I noticed something visually when I was perusing through some of my old charts and that was GDP growth has been becoming less and less volatile. Recessions are not quite as severe, nor are recoveries quite as heroic.
So what I did was went to EH.net and downloaded RGDP for the US going back to 1790 and calculated the 5, 10 and 20 year variances in RGDP growth rates, resulting in a chart that I left at my other office. Of course, it doesn't matter too much because official GDP data was not consistently compiled before the 1930's, so the estimates are somewhat questionable. Regardless, the chart did confirm what I saw, the volatility in economic growth has been decreasing.
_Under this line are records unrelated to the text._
Lemma flights_split S l1 f l2 :
  all_wf S → flights S = (l1 ++ f :: l2)%list →
  flight_wf f ∧ Forall flight_wf (l1 ++ l2)%list ∧ Forall flight_wf l1 ∧ Forall flight_wf l2.
Proof.
  unfold all_wf. intros Hw Hl. rewrite Hl in Hw. apply Forall_app in Hw as [Hw1 Hw2].
  apply Forall_cons_iff in Hw2 as [Hf Hw2].
  split_and!; [done| |done|done]. by apply Forall_app.
Qed.

Lemma step_wf S S' : all_wf S → step S S' → all_wf S'.
Proof.
  intros Hw Hs.
  destruct Hs as [h σ msg s s' t' c seq S Hm Hc Hr Hn Hd Hx|S l1 σ packet l2 t' extras ack Hl Hx
    |S l1 σ packet ack l2 t' extras signer Hl Hx|S l1 σ packet l2 t' extras signer Hl Hx|S σ t' Hu]; unfold all_wf; cbn.
  - constructor; [|done]. unfold flight_wf. cbn. split_and!; [done|by rewrite <- surjective_pairing| |done].
    by rewrite packet_data_json.
  - destruct (flights_split _ _ _ _ Hw Hl) as ((Ha & Hb & [pd Hd] & _) & _ & Hw1 & Hw2). cbn in *.
    apply Forall_app. split; [done|]. constructor; [|done]. split_and!; [done..|by eexists|].
    cbn. destruct (on_recv_packet_effect _ _ _ _ _ _ Hd Hx) as [[-> _]|(err & -> & _)]; eauto.
  - by destruct (flights_split _ _ _ _ Hw Hl) as (_ & ? & _).
  - by destruct (flights_split _ _ _ _ Hw Hl) as (_ & ? & _).
  - done.
Qed.

Lemma sent_out_held σ d τ t t' a p c coin :
  source σ d = true → (p, c) = ends τ → sent_out t t' a p c coin →
  held σ d τ t' = (held σ d τ t + carried σ d τ coin)%Z.
Proof.
  intros Hd He Ho. rewrite (moved_held σ d τ t t' a coin 1); [lia|done|].
  unfold source. rewrite <- He. exact Ho.
Qed.
Lemma given_back_held σ d τ t t' a p c coin :
  source σ d = true → (p, c) = ends τ → given_back t t' a p c coin →
  held σ d τ t' = (held σ d τ t - carried σ d τ coin)%Z.
Proof.
  intros Hd He Ho. rewrite (moved_held σ d τ t t' a coin (-1)); [lia|done|].
  unfold source. rewrite <- He. exact Ho.
Qed.

(** A transfer that ends without being paid out, or that was paid out. *)
Lemma balanced_drop S l1 f l2 τ t' :
  flights S = (l1 ++ f :: l2)%list →
  (∀ σ d, source σ d = true → held σ d τ t' = (held σ d τ (bank_of S τ) - pending σ d f)%Z) →
  balanced S → balanced (set_bank τ t' (set_flights (l1 ++ l2)%list S)).
Proof.
  intros Hl Hh. apply balanced_step. intros σ d Hd. rewrite Hh by done.
  rewrite Hl, !total_pending_app, total_pending_cons. lia.
Qed.

Lemma step_balanced S S' : all_wf S → balanced S → step S S' → balanced S'.
Proof.
  intros Hw Hb Hs.
  destruct Hs as [h σ msg s s' t' c seq S Hm Hc Hr Hn Hd Hx|S l1 σ packet l2 t' extras ack Hl Hx
    |S l1 σ packet ack l2 t' extras signer Hl Hx|S l1 σ packet l2 t' extras signer Hl Hx|S σ t' Hu].
  - apply balanced_step; [|done]. intros σ' d Hsrc. rewrite total_pending_cons.
    apply send_transfer_effect in Hx as (c' & chan_b & seq' & sender & s1 & _ & _ & _ & Ho).
    rewrite (sent_out_held _ _ _ _ _ _ _ _ _ Hsrc Hm Ho). unfold pending.
    cbn [flight_packet flight_ack origin data transfer_packet]. rewrite packet_data_json by done.
    rewrite decide_False by done. lia.
  - destruct (flights_split _ _ _ _ Hw Hl) as ((Ha & Hb' & [pd Hd] & _) & _). cbn in *.
    apply balanced_step; [|done]. intros σ' d Hsrc. rewrite Hl, !total_pending_app, !total_pending_cons.
    unfold pending. cbn [flight_packet flight_ack origin]. rewrite Hd.
    rewrite (decide_False (P:=None = Some success_ack)) by done.
    destruct (on_recv_packet_effect _ _ _ _ _ _ Hd Hx) as [(-> & receiver & _ & Hp)|(err & -> & Hsame)].
    + rewrite decide_True by done. rewrite (paid_out_held σ' d σ _ t' receiver packet (token pd) Hsrc Ha Hb' Hp). lia.
    + rewrite decide_False by (intros [=]; by eapply error_ack_ne).
      rewrite (untouched_held _ _ _ _ _ (same_bank_untouched _ _ _ Hsame)). lia.
  - destruct (flights_split _ _ _ _ Hw Hl) as ((Ha & _ & [pd Hd] & Hk) & _). cbn in *.
    eapply balanced_drop; [done| |done]. intros σ' d Hsrc. unfold pending.
    cbn [flight_packet flight_ack origin]. rewrite Hd. destruct Hk as [->|[err ->]].
    + pose proof (on_ack_packet_effect _ _ _ _ _ _ _ _ Hd ack_success_json Hx) as He. cbn in He.
      subst t'. rewrite decide_True by done. lia.
    + rewrite decide_False by (intros [=]; by eapply error_ack_ne).
      destruct (ack_status_from_slice (ack_bytes (error_ack err))) as [status|] eqn:Es.
      2: { unfold Ics20.on_acknowledgement_packet_execute in Hx. by rewrite Hd, Es in Hx. }
      pose proof (on_ack_packet_effect _ _ _ _ _ _ _ _ Hd Es Hx) as He.
      rewrite (ack_status_first_key _ _ Es) in He. destruct He as (sender & _ & Hg).
      by rewrite (given_back_held _ _ _ _ _ _ _ _ _ Hsrc Ha Hg).
  - destruct (flights_split _ _ _ _ Hw Hl) as ((Ha & _ & [pd Hd] & _) & _). cbn in *.
    eapply balanced_drop; [done| |done]. intros σ' d Hsrc. unfold pending.
    cbn [flight_packet flight_ack origin]. rewrite Hd, decide_False by done.
    destruct (on_timeout_packet_effect _ _ _ _ _ _ Hd Hx) as (sender & _ & Hg).
    by rewrite (given_back_held _ _ _ _ _ _ _ _ _ Hsrc Ha Hg).
  - apply (balanced_step S σ t' (flights S)); [|done].
    intros σ' d Hsrc. rewrite (untouched_held _ _ _ _ _ Hu). lia.
Qed.

Definition reachable (S : System) : Prop := ∃ S0, initial S0 ∧ rtc step S0 S.

Lemma initial_balanced S : initial S → all_wf S ∧ balanced S.
Proof.
  intros [Hf Hi]. unfold all_wf. rewrite Hf. split; [done|]. intros σ d Hd. rewrite Hf. unfold held.
  rewrite decide_True, decide_False by (by destruct σ).
  rewrite (proj1 (Hi σ)), (proj2 (Hi (other σ))) by apply source_voucher. done.
Qed.

Lemma reachable_balanced S : reachable S → all_wf S ∧ balanced S.
Proof.
  intros (S0 & Hi & Hr). apply initial_balanced in Hi. induction Hr as [|S1 S2 S3 Hs _ IH]; [done|].
  destruct Hi as [Hw Hb]. apply IH. split; [by eapply step_wf|by eapply step_balanced].
Qed.

Lemma pending_nonneg σ d f : (0 <= pending σ d f)%Z.
Proof.
  unfold pending, carried, delta. destruct (packet_data_from_slice _); [|done].
  repeat case_decide; lia.
Qed.
Lemma total_pending_nonneg σ d l : (0 <= total_pending σ d l)%Z.
Proof.
  induction l as [|f l IH]; [done|]. rewrite total_pending_cons. pose proof (pending_nonneg σ d f). lia.
Qed.
Lemma pending_le_total σ d f l : f ∈ l → (pending σ d f <= total_pending σ d l)%Z.
Proof.
  intros (l1 & l2 & ->)%list_elem_of_split. rewrite total_pending_app, total_pending_cons.
  pose proof (total_pending_nonneg σ d l1). pose proof (total_pending_nonneg σ d l2). lia.
Qed.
I wanted to use some more consistent data and so I went to the FRED database at the St. Louis Fed and ran the same calculations except since 1947 we've been recording RGDP quarterly, allowing for more datapoints. This resulted in 5, 10 and 20 QUARTER variances shown below;
Notice the practical elimination of any volatility in our economic growth. It behooves the question if we're taming economics, learning more and more about what governs and influences the dismal science as time passes. Not mastering it mind you, as that would indicate we'd be able to boost our economic growth rate (which we're not),but being able to turn the precipitous drops and rapid recoveries into more of gentle ebbs and flows.
Several ideas come to mind. First and foremost my hero, Alan Greenspan. Notice variance all but ceases to exist once Al came in, implemented wise monetary policy, and destroyed inflation. Stable prices I'm sure contribute greatly to this decrease in volatility.However, I also think the Baby Boomers grew the ef up, and instead of protesting every Saturday, got jobs, had kids, which is certainly a life stablizing factor. Globalization has certainly diversified the economy and made us less susceptible to supply shocks. But I certainly would appreciate to hear what others think.
Regardless, the primary benefit to such consistency is that it would eliminate the riskiness of long term investments (which may in part explain why long term interest rates are so low and we're approaching an inverted yield curve).
I'm busy here, so feel free to do the writing for me and tell me what say you.